_Records supplied:_
________________
(** ** A LIVE set-up that returns *)

(** When [setup_bot] returns for LIVE, it has set [runningLive].  With the
    scheduling check box ticked, set-up ended by a call of
    [initialize_scheduler] and the setting of the flag; the unit was one of
    the four known ones, the interval and the deadline were within what
    [timedelta] and [datetime] hold, and the scheduler is armed for the
    magnitude times the seconds of the unit, counted from the time that
    call read: the last reading of the clock in set-up, the world being as
    that reading left it.  With telegram trading ticked the telegram bot
    was started. *)
Theorem setup_bot_live_returns (s s' : State) :
  setup_bot LIVE s = (Ok tt, s') ->
  let cfg := configuration (settings s) in
  runningLive (gui s') = true /\
  (schedulingStatisticsCheckBox cfg = true ->
   exists k at_arming,
     unit_seconds (schedulingIntervalComboBox cfg) = Some k /\
     effects true false false s at_arming /\
     s' = post (modify_gui (fun g => set_runningLive g true))
            (post initialize_scheduler at_arming) /\
     let t := fst (datetime_now C (world (gui at_arming))) in
     deadline_fits t (schedulingTimeUnit cfg * k) = true /\
     scheduleSeconds (self s') = Some (schedulingTimeUnit cfg * k) /\
     nextScheduledEvent (self s')
       = Some (t + timedelta_seconds (schedulingTimeUnit cfg * k)) /\
     world (gui s') = snd (datetime_now C (world (gui at_arming)))) /\
  (enableTelegramTrading cfg = true ->
   exists evs, trace s' = (trace s ++ evs)%list /\ In (Invoke Telegram_start) evs).
Proof.
  intros E. cbv zeta. unfold setup_bot in E.
  apply bind_inv in E. destruct E as ([] & s1 & E1 & E).
  apply bind_inv in E. destruct E as ([] & s2 & E2 & E).
  apply bind_inv in E. destruct E as (h & s3 & E3 & E).
  apply bind_inv in E. destruct E as ([] & s4 & E4 & E).
  rewrite (bind_ok (gets settings) _ s4 (settings s4) s4 eq_refl) in E.
  apply bind_inv in E. destruct E as ([] & s5 & E5 & E).
  apply bind_inv in E. destruct E as ([] & s6 & E6 & E).
  injection E as <-.
  assert (H04 : effects false false false s s4).
  { pose proof (eff_create_trader LIVE s) as H1. rewrite (post_eq _ _ _ _ E1) in H1.
    pose proof (eff_invoke (Set_parameters LIVE) (set_parameters C LIVE) s1) as H2.
    rewrite (post_eq _ _ _ _ E2) in H2.
    pose proof (eff_ask_gui (get_trader C LIVE) s2) as H3.
    rewrite (post_eq _ _ _ _ E3) in H3.
    pose proof (eff_set_self_trader h s3) as H4. rewrite (post_eq _ _ _ _ E4) in H4.
    eapply effects_trans; [ exact H1 | ].
    eapply effects_trans; [ exact H2 | ].
    eapply effects_trans; [ exact H3 | exact H4 ]. }
  pose proof (eff_settings _ _ _ _ _ H04) as Hset4.
  assert (H45 : effects true false false s4 s5).
  { rewrite <- (post_eq _ _ _ _ E5).
    destruct (enableTelegramTrading (configuration (settings s4)));
      [ apply eff_handle_telegram_bot | ].
    apply (effects_weaken false false false); try reflexivity. apply effects_refl. }
  pose proof (eff_settings _ _ _ _ _ H45) as Hset5.
  assert (H56 : effects false false true s5 s6).
  { rewrite <- (post_eq _ _ _ _ E6).
    destruct (schedulingStatisticsCheckBox (configuration (settings s4)));
      [ apply eff_initialize_scheduler | ].
    apply (effects_weaken false false false); try reflexivity. apply effects_refl. }
  split; [ reflexivity | split ].
  - intros Hbox. rewrite Hset4, Hbox in E6.
    destruct (initialize_scheduler_cases s5) as [Harm Hbad].
    rewrite Hset5, Hset4 in Harm, Hbad.
    destruct (unit_seconds (schedulingIntervalComboBox (configuration (settings s))))
      as [k|] eqn:Ek.
    + destruct (Harm k eq_refl) as (Hsec & _ & Hgui & Hfits & Hover).
      exists k, s5. cbv zeta.
      destruct (deadline_fits (fst (datetime_now C (world (gui s5))))
                  (schedulingTimeUnit (configuration (settings s)) * k));
        [ | destruct (Hover eq_refl) as ((e & He & _) & _);
            rewrite E6 in He; discriminate He ].
      destruct (Hfits eq_refl) as (_ & Hnext).
      rewrite (post_eq _ _ _ _ E6) in Hsec, Hnext, Hgui.
      split; [ reflexivity | ].
      split; [ eapply effects_trans; [ | exact H45 ];
               apply (effects_weaken false false false); try reflexivity; exact H04 | ].
      split; [ unfold post; now rewrite E6 | ].
      split; [ reflexivity | ].
      split; [ exact Hsec | ]. split; [ exact Hnext | ].
      cbn [gui set_gui]. now rewrite Hgui.
    + rewrite (Hbad eq_refl) in E6. discriminate E6.
  - intros Htg. rewrite Hset4, Htg in E5.
    destruct (handle_telegram_bot_ok s4 s5 E5) as (pre & Htr5).
    destruct H04 as [_ _ _ _ (evs0 & Htr4 & _)].
    destruct H56 as [_ _ _ _ (evs6 & Htr6 & _)].
    exists (evs0 ++ pre ++ [Invoke Telegram_start] ++ evs6)%list. split.
    + cbn [trace set_gui]. rewrite Htr6, Htr5, Htr4. now rewrite <- !app_assoc.
    + apply in_or_app. right. apply in_or_app. right. now left.
Qed.


End Worker.

(** * Implicit arguments

    The types of the worker's objects are read off the collaborators. *)

Arguments set_currentPrice {F Data Trade TradingOption}.
Arguments set_simulationTrader {F W Data TelegramBot Trade TradingOption}.
Arguments set_runningLive {F W Data TelegramBot Trade TradingOption}.
Arguments set_simulationRunningLive {F W Data TelegramBot Trade TradingOption}.
Arguments set_world {F W Data TelegramBot Trade TradingOption}.
Arguments trader_at {F W Data TelegramBot Trade TradingOption}.
Arguments set_gui {F W Data TelegramBot Trade TradingOption OptionInfo}.
Arguments handle_scheduler {F W Data TelegramBot Trade TradingOption OptionInfo}.
Arguments setup_bot {F W Data TelegramBot Trade TradingOption OptionInfo}.
Arguments update_data {F W Data TelegramBot Trade TradingOption OptionInfo}.
Arguments handle_trading {F W Data TelegramBot Trade TradingOption OptionInfo}.
Arguments handle_trailing_prices {F NumF W Data TelegramBot Trade TradingOption OptionInfo}.
Arguments handle_logging {F W Data TelegramBot Trade TradingOption OptionInfo}.
Arguments handle_lower_interval_cross {F W Data TelegramBot Trade TradingOption OptionInfo}.
Arguments get_statistics {F NumF W Data TelegramBot Trade TradingOption OptionInfo}.
Arguments running {F W Data TelegramBot Trade TradingOption OptionInfo}.
Arguments while_runningLoop {F NumF W Data TelegramBot Trade TradingOption OptionInfo}.
Arguments run {F NumF W Data TelegramBot Trade TradingOption OptionInfo}.
Arguments loop_body {F NumF W Data TelegramBot Trade TradingOption OptionInfo}.
Arguments started {F OptionInfo}.
Arguments New_SimulationTrader {F}.
Arguments Telegram_start {F}.
Arguments Main_logic {F}.
Arguments New_Data {F}.
Arguments Set_parameters {F}.
Arguments trading_loop {F NumF W Data TelegramBot Trade TradingOption OptionInfo}.
Arguments before_loop {F W Data TelegramBot Trade TradingOption OptionInfo}.
Arguments setup_error_reported {F NumF W Data TelegramBot Trade TradingOption OptionInfo}.
Arguments loop_error_reported {F NumF W Data TelegramBot Trade TradingOption OptionInfo}.
Arguments initial_state {F W Data TelegramBot Trade TradingOption OptionInfo}.
Arguments post {F W Data TelegramBot Trade TradingOption OptionInfo A}.
Arguments emitted {F W Data TelegramBot Trade TradingOption OptionInfo}.
Arguments reschedules_from_old_deadline {F W Data TelegramBot Trade TradingOption OptionInfo}.
Arguments ticker_rounded {F NumF W Data TelegramBot Trade TradingOption OptionInfo}.
Arguments mkTrader {F Data Trade TradingOption}.
Arguments dataView {F Data Trade TradingOption}.
Arguments longTrailingPrice {F Data Trade TradingOption}.
Arguments shortTrailingPrice {F Data Trade TradingOption}.
Arguments trend {F Data Trade TradingOption}.
Arguments startingBalance {F Data Trade TradingOption}.
Arguments balance {F Data Trade TradingOption}.
Arguments symbol {F Data Trade TradingOption}.
Arguments mkConfiguration {F}.
Arguments binanceApiSecret {F}.
Arguments binanceApiKey {F}.
Arguments mkSettings {F}.
Arguments configuration {F}.
Arguments mkGui {F W Data TelegramBot Trade TradingOption}.
Arguments trader {F W Data TelegramBot Trade TradingOption}.
Arguments simulationTrader {F W Data TelegramBot Trade TradingOption}.
Arguments lowerIntervalData {F W Data TelegramBot Trade TradingOption}.
Arguments simulationLowerIntervalData {F W Data TelegramBot Trade TradingOption}.
Arguments simulationRunningLive {F W Data TelegramBot Trade TradingOption}.
Arguments world {F W Data TelegramBot Trade TradingOption}.
Arguments mkUpdateDict {F OptionInfo}.
Arguments net {F OptionInfo}.
Arguments netValue {F OptionInfo}.
Arguments profitLossValue {F OptionInfo}.
Arguments percentageValue {F OptionInfo}.
Arguments tickerValue {F OptionInfo}.
Arguments self {F W Data TelegramBot Trade TradingOption OptionInfo}.
Arguments settings {F W Data TelegramBot Trade TradingOption OptionInfo}.
Arguments gui {F W Data TelegramBot Trade TradingOption OptionInfo}.
Arguments trace {F W Data TelegramBot Trade TradingOption OptionInfo}.
Arguments mkCollaborators {F W Data TelegramBot Trade TradingOption OptionInfo}.
Arguments get_trader {F W Data TelegramBot Trade TradingOption OptionInfo}.
Arguments get_lower_interval_data {F W Data TelegramBot Trade TradingOption OptionInfo}.
Arguments get_current_price {F W Data TelegramBot Trade TradingOption OptionInfo}.
Arguments get_trend {F W Data TelegramBot Trade TradingOption OptionInfo}.
Arguments datetime_now {F W Data TelegramBot Trade TradingOption OptionInfo}.
Arguments activity {F OptionInfo}.
Arguments updated {F OptionInfo}.
Arguments error {F OptionInfo}.
Arguments Get_trend {F}.
Arguments Emit {F OptionInfo}.
Arguments Invoke {F OptionInfo}.

(** ** The tuple of the source against the ladder *)

(** Below each interval but '1m', the tuple of the source and the ladder in
    ascending order give the same interval except at '4h', '12h' and '1d',
    the neighbours of the misplaced '12h'. *)
Lemma lower_interval_disagreements (i : string) :
  In i intervalLadder -> i <> "1m" ->
  (lower_interval_of sortedIntervals i = lower_interval_of intervalLadder i <->
   ~ In i ["4h"; "12h"; "1d"]).
Proof.
  intros Hin Hne. simpl in Hin.
  repeat (destruct Hin as [<-|Hin]; [ try (now elim Hne) | ]); try contradiction;
    vm_compute; split; intros H; try reflexivity; try discriminate H;
    try (intros [E|[E|[E|[]]]]; discriminate E);
    try (elim H; tauto).
Qed.

Example lower_interval_12h : lower_interval_of sortedIntervals "12h" = Return "2h".
Proof. reflexivity. Qed.

Example lower_interval_1d : lower_interval_of sortedIntervals "1d" = Return "8h".
Proof. reflexivity. Qed.

Example lower_interval_unknown :
  lower_interval_of sortedIntervals "2d" = Throw (ValueError "tuple.index(x): x not in tuple").
Proof. reflexivity. Qed.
________________
Looking at the data above, write out exactly the lines that start at the one containing "apply bind_inv in E. destruct E as ([] & s1" and end at the one containing "apply bind_inv in E. destruct E as ([] & s5"; include both and nothing beyond.

  apply bind_inv in E. destruct E as ([] & s1 & E1 & E).
  apply bind_inv in E. destruct E as ([] & s2 & E2 & E).
  apply bind_inv in E. destruct E as (h & s3 & E3 & E).
  apply bind_inv in E. destruct E as ([] & s4 & E4 & E).
  rewrite (bind_ok (gets settings) _ s4 (settings s4) s4 eq_refl) in E.
  apply bind_inv in E. destruct E as ([] & s5 & E5 & E).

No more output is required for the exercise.